|Vander Meer, Robert - Bob|
Submitted to: Naturwissenschaften
Publication Type: Peer Reviewed Journal
Publication Acceptance Date: 7/29/2008
Publication Date: 8/13/2008
Publication URL: http://www.springerlink.com/content/73x5475856514776/fulltext.html
Citation: Vander Meer, R.K., Preston, C.A., Hefetz, A. 2008. Queen regulates biogenic amine level and nestmate recognition in fire ant, Solenopsis invicta, workers. Naturwissenschaften. 95(12):1155-1158. Interpretive Summary: Fire ants were inadvertently introduced into the United States early in the 1900s. They currently inhabit over 350 million acres in Puerto Rico and twelve southern states and more recently they have become established in isolated sites in California, Arizona, New Mexico, and Maryland. The fire ant’s large numbers and potent sting have resulted in medical, agricultural, and environmental economic impacts that cost the United States public billions of dollars each year. The ability of members of one colony to recognize members of another colony as different is a key feature of insect sociality. Understanding this process could lead to novel control strategies. Scientists at the Center for Medical, Agricultural, and Veterinary Entomology, USDA, ARS, Gainesville, Florida, and the Zoology Department, Tel Aviv University, Ramat Aviv, Israel demonstrated that worker brain levels of a neurohormone, octopamine, are low when the fire ant queen is absent and high when the queen is present, and that dietary octopamine given to queenless workers increased brain octopamine levels and worker recognition/aggression. This is the first demonstration of a link between the colony queen and biogenic amines in social insect nestmate recognition. Manipulation of biogenic amines could alter the dynamics of fire ant social structure and provide a novel way to reduce fire ant population levels.
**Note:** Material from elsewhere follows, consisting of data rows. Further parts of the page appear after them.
(** Returns whether the character was consumed. *)
Definition OnCanonChar (t : TTY) (c : Z) : TTY * bool :=
  if decide (m_State t = eEscapeSequence) then (EchoRaw t c, true)
  else if c =? cc t VEOF then (AddLine t, true)
  else if (c =? cc t VKILL) && lflag t ECHOK then (KillLine t, true)
  else if ((c =? cc t VERASE) || (c =? 8)) && lflag t ECHOE then (EraseChar t, true)
  else if (c =? cc t VWERASE) && lflag t ECHOE then (EraseWord t, true)
  else if c =? 10 then
    let t := if lflag t ECHO || lflag t ECHONL then Echo t c else t in
    (AddLine (EnqueueChar t c), true)
  else if c =? cc t VEOL then (AddLine t, false)
  else (t, false).

(** The body of the loop of [SendBuffer]. *)
Definition send_char (t : TTY) (c : Z) : TTY :=
  let c := if iflag t ISTRIP then c .& 0x7f else c in
  if SignalsEnabled t && (c =? cc t VINTR) then SendSignal t SIGINT
  else if SignalsEnabled t && (c =? cc t VQUIT) then SendSignal t SIGQUIT
  else if SignalsEnabled t && (c =? cc t VSUSP) then SendSignal t SIGINT
  else if negb ((c =? 10) && iflag t INLCR) && (c =? 13) && iflag t IGNCR then t
  else
    let c := if (c =? 10) && iflag t INLCR then 13
             else if (c =? 13) && iflag t ICRNL then 10 else c in
    let '(t, consumed) := if IsCanonicalMode t then OnCanonChar t c else (t, false) in
    if consumed then t
    else
      let t := EnqueueChar t c in
      if lflag t ECHO then Echo t c else t.

Definition SendBuffer (t : TTY) (string : list Z) : TTY :=
  let t := match string with c :: _ => if c =? 27 then with_mode t eEscapeSequence else t | [] => t end in
  trigger_raw (with_mode (foldl send_char t string) eNormal).

Definition SetTermios (t : TTY) (x : termios2) : TTY := with_raw (with_termios t x) (queue_Clear (m_RawBuffer t)).

(** ** Reading and writing *)
(** A read returns bytes, or blocks its thread until the event is triggered; taking a line from an empty
    queue is undefined. *)
Inductive ReadResult :=
  | ReadDone (bytes : list Z)
  | ReadBlocks
  | ReadUndefined.

(** [while (count--)] of the non-canonical branch. *)
Fixpoint pop_many (count : nat) (q : Q) : list Z * Q :=
  match count with
  | O => ([], q)
  | S count => let (x, q) := Pop q in let (xs, q) := pop_many count q in (x :: xs, q)
  end.

(** The part after [Await]. *)
Definition Read_awake (t : TTY) (bytes : Z) : TTY * ReadResult :=
  if IsCanonicalMode t then
    match m_LineQueue t with
    | [] => (t, ReadUndefined)
    | line :: lines => (with_lines t lines, ReadDone (take (Z.to_nat (Z.min bytes (Z.of_nat (length line)))) line))
    end
  else
    let (xs, q) := pop_many (Z.to_nat (Z.min (queue_Size (m_RawBuffer t)) bytes)) (m_RawBuffer t) in
    (with_raw t q, ReadDone xs).

Definition Read (t : TTY) (thread : nat) (bytes : Z) : TTY * ReadResult :=
  if IsCanonicalMode t then
    match await_one (m_OnAddLine t) thread true (interrupts t) with
    | (e, Returned _ i) => Read_awake (with_kernel (with_events t e (m_RawEvent t)) (signals t) (unblocked t) i) bytes
    | (e, Blocked i) => (with_kernel (with_events t e (m_RawEvent t)) (signals t) (unblocked t) i, ReadBlocks)
    end
  else if queue_Size (m_RawBuffer t) <? bytes then
    match await_one (m_RawEvent t) thread true (interrupts t) with
    | (e, Returned _ i) => Read_awake (with_kernel (with_events t (m_OnAddLine t) e) (signals t) (unblocked t) i) bytes
    | (e, Blocked i) => (with_kernel (with_events t (m_OnAddLine t) e) (signals t) (unblocked t) i, ReadBlocks)
    end
  else Read_awake t bytes.

(** "[mlibc]: " *)
Definition MLIBC_LOG_SIGNATURE : list Z := [91; 109; 108; 105; 98; 99; 93; 58; 32].

(** Messages of the C library go to the kernel log; [snd] is what is logged. *)
Definition Write (t : TTY) (str : list Z) : TTY * option (list Z) :=
  if decide (take (length MLIBC_LOG_SIGNATURE) str = MLIBC_LOG_SIGNATURE)
  then (t, Some (drop (length MLIBC_LOG_SIGNATURE) str))
  else (with_terminal t (screen_PrintString (m_Terminal t) str), None).

(** ** Control requests *)
Inductive Request :=
  | TCGETS | TCSETS | TCSETSW | TCSETSF | TCGETS2 | TCSETS2 | TCSETSW2 | TCSETSF2
  | TCGETA | TCSETA | TCSETAW | TCSETAF | TIOCGLCKTRMIOS | TIOCSLCKTRMIOS
  | TIOCGWINSZ | TIOCSWINSZ | TIOCINQ | TIOCGETD | TIOCSETD
  | TIOCSCTTY | TIOCNOTTY | TIOCGPGRP | TIOCSPGRP | TIOCGSID
  | OtherRequest (code : Z).

Definition EFAULT : Z := 14.
Definition EINVAL : Z := 22.
Definition EPERM : Z := 1.
Definition ENOSYS : Z := 38.

(** The calling process as [IoCtl] sees it; [pr_TTY]: none, this one or another one. *)
Inductive ProcessTTY := NoTTY | ThisTTY | AnotherTTY.
#[global] Instance ProcessTTY_eq_dec : EqDecision ProcessTTY.
Proof. solve_decision. Defined.
Record Process := mkProcess {
  pr_Sid : Z; pr_Pid : Z; pr_TTY : ProcessTTY; pr_UserID : Z; pr_SessionID : Z; pr_IsSessionLeader : bool;
  pr_signals : list Z
}.
Definition set_tty (p : Process) (x : ProcessTTY) : Process :=
  mkProcess (pr_Sid p) (pr_Pid p) x (pr_UserID p) (pr_SessionID p) (pr_IsSessionLeader p) (pr_signals p).
Definition send (p : Process) (sig : Z) : Process :=
  mkProcess (pr_Sid p) (pr_Pid p) (pr_TTY p) (pr_UserID p) (pr_SessionID p) (pr_IsSessionLeader p) (pr_signals p ++ [sig]).

(** What [argp] points to, read as each type the requests use, and whether the process may access it. *)
Record UserArg := mkArg { arg_null : bool; arg_readable : bool; arg_writable : bool;
  arg_termios : termios2; arg_u32 : Z; arg_i32 : Z }.
Inductive UserWrite := NoWrite | WriteTermios (x : termios2) | WriteWinsize (x : winsize) | WriteInt (x : Z).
Technical Abstract: Nestmate recognition is a critical element in social insect organization, providing a means to maintain territoriality and close the colony to parasites and predators. Ants detect the colony chemical label via their antennae and respond to the label mismatch of an intruder with aggressive behavior. In the fire ant, Solenopsis invicta, worker ability to recognize conspecific non-nestmates decreases if the colony queen is removed, such that they do not recognize conspecific non-nestmates as different. Here we tested the hypothesis that the presence of the colony queen influences the concentration of octopamine, a neuromodulator, in worker ants, which in turn has an effect on nestmate recognition acuity in workers. We demonstrate that queenless workers exhibit reduced brain octopamine levels and reduced discriminatory acuteness; however, feeding QL workers octopamine restored both. This is the first demonstration of a link between the presence of the colony queen, a worker biogenic amine, and conspecific nestmate recognition, a powerful expression of colony cohesion and territoriality.